投入を表明した兵力は、海兵隊を含め合計4700人に達する。

 ・国防総省は連邦軍である海兵隊約700人をロサンゼルスに移動させると発表。連邦軍の投入は事態の重大な段階の上昇と評価された。

 カリフォルニア州政府の反応

 ・ギャビン・ニューサム知事は、トランプ大統領の兵力投入を批判しつつ、平和的なデモの継続を呼びかけた。

 ・知事は扇動家に対し警告を発し、住民に冷静な行動を促した。

 ・カリフォルニア州政府は、トランプ政権による違法な州兵動員の中止を求め、連邦地裁に提訴。

 ・訴状では、知事を通さない州兵動員は違法かつ大統領の権限外であると主張し、関連する行政命令および動員命令の無効化と実行禁止を求めた。
 
【桃源寸評】🌍

 トランプ大統領の強硬な移民政策や州兵・連邦軍の動員が「罷り通る」背景には、アメリカ大統領が持つ広範な権限と、現在の政治状況が複雑に絡み合っている。

 1. 大統領の持つ広範な権限

 (1)移民政策における権限

 ・アメリカの移民国籍法第212条(f)項は、大統領が「特定の外国人の入国がアメリカの国益に有害であると認める場合には、必要だと判断する期間において、入国を禁止することができる」と定めている。過去の判例でも、最高裁が大統領に広範な裁量権を認めている。

 ・公衆衛生法(タイトル42)に基づき、公衆衛生緊急事態を宣言することで、防疫を理由に国境を「封鎖」し、不法入国者や難民申請者を即時送還する権限も行使できる。トランプ政権は実際にこの権限を行使し、多くの移民を強制送還した実績がある。
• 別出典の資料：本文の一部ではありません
(** * retinanet/train.py: the training driver

    A shallow embedding of [train] (src/retinanet/train.py).  The function is
    an orchestration loop around framework calls (torch, apex.amp,
    torch.distributed, tensorboardX) and helpers of the package that live in
    other files (infer, Profiler, post_metrics, the data iterators).  The
    embedding keeps the control flow of [train] as it is written and records
    every call that leaves the function as an event of a trace; what the outside
    world answers (losses, elapsed time, validation results, exceptions) is
    read from an environment.

    Numbers: Python ints are [Z]; floats and 0-dim tensors are rationals
    extended with one non-finite value (inf and nan are not told apart).
    The arithmetic is exact: the rounding of floats and the overflow of a
    finite sum or mean to inf are not modelled, so no statement below says
    that a computed loss is finite.

    Left out: the move of the model to the GPU, the [del] statements, the
    ['fw'] and ['bw'] timers of the profiler and the timing figures of the
    progress line. *)

From Stdlib Require Import ZArith QArith String List Lia Bool.
From stdpp Require Import base gmap strings.
Import ListNotations.
Local Open Scope string_scope.
Local Open Scope list_scope.
Local Open Scope Z_scope.

(** ** Values *)

(** A float or a 0-dim tensor. *)
Inductive scalar :=
| Fin (q : Q)
| NonFinite.

(** [math.isfinite] *)
Definition isfinite (x : scalar) : bool :=
  match x with Fin _ => true | NonFinite => false end.

Definition sadd (x y : scalar) : scalar :=
  match x, y with
  | Fin a, Fin b => Fin (a + b)
  | _, _ => NonFinite
  end.

(** Division of a float by an int; a zero divisor gives inf or nan. *)
Definition sdiv (x : scalar) (n : Z) : scalar :=
  match x with
  | Fin a => if n =? 0 then NonFinite else Fin (a / inject_Z n)
  | NonFinite => NonFinite
  end.

Definition ssum (l : list scalar) : scalar := fold_left sadd l (Fin 0).

(** [t.mean()] for a tensor [t] given by the list of its elements: the exact
    mean, nan for a tensor without elements. *)
Definition smean (l : list scalar) : scalar :=
  sdiv (ssum l) (Z.of_nat (length l)).

(** Equality of scalars up to the representation of the rational. *)
Definition seqv (x y : scalar) : Prop :=
  match x, y with
  | Fin a, Fin b => (a == b)%Q
  | NonFinite, NonFinite => True
  | _, _ => False
  end.

(** A tensor as the list of its elements. *)
Definition tensor := list scalar.

(** [a + b] on tensors of one shape. *)
Definition tadd (a b : tensor) : tensor :=
  map (fun p => sadd (fst p) (snd p)) (combine a b).

Definition Qgtb (x y : Q) : bool := negb (Qle_bool x y).
Definition Qltb (x y : Q) : bool := negb (Qle_bool y x).

(** Python truthiness of an optional string argument ([None] and [''] are
    falsy). *)
Definition truthy (o : option string) : bool :=
  match o with
  | None => false
  | Some s => negb (String.eqb s "")
  end.

(** ** Exceptions *)

(** [KeyboardInterrupt] and [SystemExit] derive from [BaseException] only;
    the others are subclasses of [Exception]. *)
Inductive exn :=
| RuntimeError (msg : string)
| ZeroDivisionError
| KeyError (key : string)
| TypeError (msg : string)
| StatisticsError (msg : string)
| FrameworkError (msg : string)
| KeyboardInterrupt
| SystemExit.

(** [isinstance(e, Exception)] *)
Definition is_Exception (e : exn) : bool :=
  match e with
  | KeyboardInterrupt | SystemExit => false
  | _ => true
  end.

(** ** Optimizer and scheduler *)

(** [Adam]: the learning rate of [param_groups[0]] and the number of updates
    made. *)
Record optim := { opt_lr : Q; opt_steps : nat }.

(** Modelled from the spec: [ReduceLROnPlateau] is torch code, not in this
    repository.  The scheduler keeps the best metric seen and the number of
    consecutive steps without improvement; the numeric defaults of torch
    that the spec does not describe (threshold, cooldown, eps, min_lr) are
    left out. *)
Record plateau := {
  sched_best : option Q;
  sched_num_bad : nat
}.

(** Line 55:
    [ReduceLROnPlateau(optimizer, mode='min', factor=0.5, patience=2)] *)
Definition factor : Q := 1 # 2.
Definition patience : nat := 2.
Definition ReduceLROnPlateau : plateau :=
  {| sched_best := None; sched_num_bad := 0 |}.

(** Mode ['min']: a metric improves when it is below the best one so far. *)
Definition is_better (metric : Q) (best : option Q) : bool :=
  match best with
  | None => true
  | Some b => Qltb metric b
  end.

(** Modelled from the spec: [scheduler.step(metric)].  The learning rate of
    the optimizer the scheduler was built on is multiplied by the factor once
    the metric has not improved for more than [patience] consecutive steps. *)
Definition scheduler_step (metric : Q) (p : plateau) (o : optim) : plateau * optim :=
  let improved := is_better metric (sched_best p) in
  let best := if improved then Some metric else sched_best p in
  let bad := if improved then O else S (sched_num_bad p) in
  if (patience <? bad)%nat then
    ({| sched_best := best; sched_num_bad := O |},
     {| opt_lr := (opt_lr o * factor)%Q; opt_steps := opt_steps o |})
  else
    ({| sched_best := best; sched_num_bad := bad |}, o).

(** ** The [state] dictionary *)

Inductive pyval :=
| VInt (z : Z)
| VStr (s : string)
| VOptimizer (o : optim)
| VScheduler (p : plateau).

(** ** Arguments of [train]

    [model], [path], [annotations], [val_path], [resize], [max_size] and
    [jitter] are only handed on to the framework; [warmup], [milestones] and
    [gamma] are used in commented-out code only. *)
Record Config := {
  val_annotations : option string;
  batch_size : Z;
  iterations : Z;
  val_iterations : Z;
  mixed_precision : bool;
  lr : Q;
  is_master : bool;
  world : Z;
  use_dali : bool;
  verbose : bool;
  metrics_url : option string;
  logdir : option string
}.

(** ** Events *)

Inductive console_line :=
| LPreparing
| LDataIterator
| LDevice (world : Z)
| LBatch (batch_size : Z) (precision : string)
| LTraining (iterations : Z)
| LTensorBoard (logdir : string)
| LProgress (iteration iterations : Z) (focal_loss box_loss : scalar) (learning_rate : Q)
| LF1 (f1_m : Q)
| LSaving (iteration : pyval)
| LException (e : exn).

Inductive loss_kind := Cls | Box.

(** The calls of [train] that act on the outside.  [EBackward loss] is
    [scaled_loss.backward()] for the [scaled_loss] that [amp.scale_loss]
    makes of [loss]; [EModelTrain] is [model.train()]; [EInfer] is the call
    of [infer] on the validation set. *)
Inductive event :=
| EAmpInitialize (opt_level : string) (loss_scale : Q) (verbosity : bool)
| EDistributedDataParallel
| EModelTrain
| ELoadStateDict (o : optim)
| EPrint (line : console_line)
| ESummaryWriter (logdir : string)
| EZeroGrad
| EForward
| EBackward (loss : tensor)
| EOptimizerStep
| EAllReduce (k : loss_kind) (x : scalar)
| EAddScalar (tag : string) (value : scalar) (global_step : Z)
| EPostMetrics (url : string) (focal_loss box_loss : scalar) (learning_rate : Q)
| EInfer (annotations : string) (mixed_precision : bool)
| ESchedulerStep (metric : Q)
| ESave (state : gmap string pyval)
| EWriterClose.

(** The places of the loop body where control leaves [train]. *)
Inductive callsite :=
| CNextBatch
| CZeroGrad
| CForward
| CBackward
| COptimizerStep
| CAllReduce (k : loss_kind)
| CAddScalar (tag : string)
| CPostMetrics
| CInfer
| CSchedulerStep
| CModelTrain
| CSave.

(** What [infer] returns when validating: a message or the metric. *)
Inductive infer_result :=
| InferStr (s : string)
| InferNum (f1_m : Q).

(** ** Environment

    Everything [train] reads from outside, indexed by the number of batches
    fetched so far. *)
Record Env := {
  (** batches the data iterator yields in its [e]-th pass *)
  epoch_batches : nat -> nat;
  (** the losses the forward pass of this worker returns *)
  forward : nat -> tensor * tensor;
  (** what the other workers contribute to the two [all_reduce] calls *)
  peers : nat -> list (scalar * scalar);
  (** seconds added to [profiler.totals['train']] by [profiler.bump] *)
  elapsed : nat -> Q;
  (** result of [infer] *)
  validation : nat -> infer_result;
  (** the exception a call raises, if it does *)
  raises : callsite -> nat -> option exn
}.

(** ** Machine state *)

(** Each event is stamped with the iteration counter and the accumulated
    train time at the moment of the call. *)
Record stamp := { at_iteration : Z; at_total : Q }.

Record St := {
  iteration : Z;
  state : gmap string pyval;
  optimizer : optim;
  scheduler : plateau;
  cls_losses : list scalar;
  box_losses : list scalar;
  (** Modelled from the spec: [profiler.totals['train']] of [Profiler]
      (retinanet/utils.py), the time accumulated since the last reset. *)
  train_total : Q;
  (** batches fetched so far *)
  clock : nat;
  (** passes over the data iterator started so far *)
  epoch : nat;
  trace : list (stamp * event)
}.

Definition set_iteration (z : Z) (s : St) : St :=
  {| iteration := z; state := state s; optimizer := optimizer s;
     scheduler := scheduler s; cls_losses := cls_losses s;
     box_losses := box_losses s; train_total := train_total s;
     clock := clock s; epoch := epoch s; trace := trace s |}.

Definition set_state (d : gmap string pyval) (s : St) : St :=
  {| iteration := iteration s; state := d; optimizer := optimizer s;
     scheduler := scheduler s; cls_losses := cls_losses s;
     box_losses := box_losses s; train_total := train_total s;
     clock := clock s; epoch := epoch s; trace := trace s |}.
 ・これらの権限は、議会の同意を必要とせず、大統領が単独で政策を実行できる根拠となっている。

 (2)州兵および連邦軍の動員権限

 ・州兵は通常、州知事の指揮下にあるが、特定の連邦法(合衆国法典第10編第12406条など)に基づいて、大統領が州知事の要請なしに州兵を連邦政府の指揮下に置くことができる状況が規定されている。これは極めて異例の措置とされるが、大統領にはその法的根拠が存在する。  

 ・大統領は、軍の最高司令官として連邦軍(海兵隊など)を国内に派遣する権限を持つ。国防総省も大統領の命令に従い、軍を動かす。

 ・国家緊急事態宣言を行うことで、大統領はさらに多くの緊急時の権限を行使することが可能となる。ただし、その内容や適用範囲は法律によって限定されており、国民の私権制限や外出禁止命令などが無制限に行えるわけではない。

 2. 政治的背景とトランプ大統領の戦略

 (1)「法と秩序」の強調と支持層へのアピール

 ・トランプ大統領は、強硬な移民政策やデモへの強硬な対応を「法と秩序」の回復として有権者に訴える傾向がある。これは、彼のコアな支持層(特に保守層)からの強い支持を得るための戦略とされている。

 ・移民問題はアメリカ社会で分極化の大きな争点となっており、強硬な姿勢を取ることで支持を固める狙いがある。

 (2)連邦政府と州政府の対立

 ・ロサンゼルスがあるカリフォルニア州は民主党の知事が率いる「リベラルな州」であり、移民政策においては連邦政府(トランプ政権)と州政府の間で強い対立がある。

 ・カリフォルニア州知事が州兵の動員に反対し、提訴しているのは、この連邦と州の権限を巡る対立の現れである。トランプ大統領側は、州知事が連邦政府の法執行を十分に支援しないと見なし、直接介入することでその権限を示す意図もあると推測される。

 ・ロサンゼルス市長も、連邦政府の介入は地方自治体の権限を試す「試験ケース」であると述べている。  

 (3)混乱の「演出」と政治的利益

 ・一部の分析では、トランプ大統領が意図的に混乱を煽り、それを「民主党政権下の都市の無秩序」として描き出すことで、自身の強権的な対応を正当化し、支持を拡大しようとしているとの見方もある。

 ・デモへの強硬な対応を巡って民主党が悪いという印象をつけ、無党派層にもアピールする狙いがあるとも言われている。

 3. 「異例」な状況の常態化

 ・大統領が州知事の要請なしに州兵を動員するケースは「きわめて異例」とされるが、トランプ政権下ではこうした異例の措置がたびたび取られてきた。これは、大統領の権限を最大限に解釈・行使しようとする政権の姿勢を反映している。  

 ・連邦軍が国内の法執行に絡んで派遣されることも「極めて異例」であり、その動員は事態の重大な段階の上昇と評価されている。

 これらの要因が複合的に作用し、トランプ大統領の強硬な政策や強権的な対応が実行に移されている状況にあると言える。

 トランプ氏が移民を排斥するような政策を強く推進する背景には、複数の理由と彼の政治的戦略がある。主な理由とされているのは以下の点である。

 1. 経済的懸念と「アメリカ・ファースト」の主張

 ・国内雇用の保護: トランプ氏は、不法移民がアメリカ国民の雇用を奪い、賃金を押し下げていると主張している。特に、低賃金の労働市場において、移民が職を得ることで、アメリカ人労働者の機会が減少するという考え方である。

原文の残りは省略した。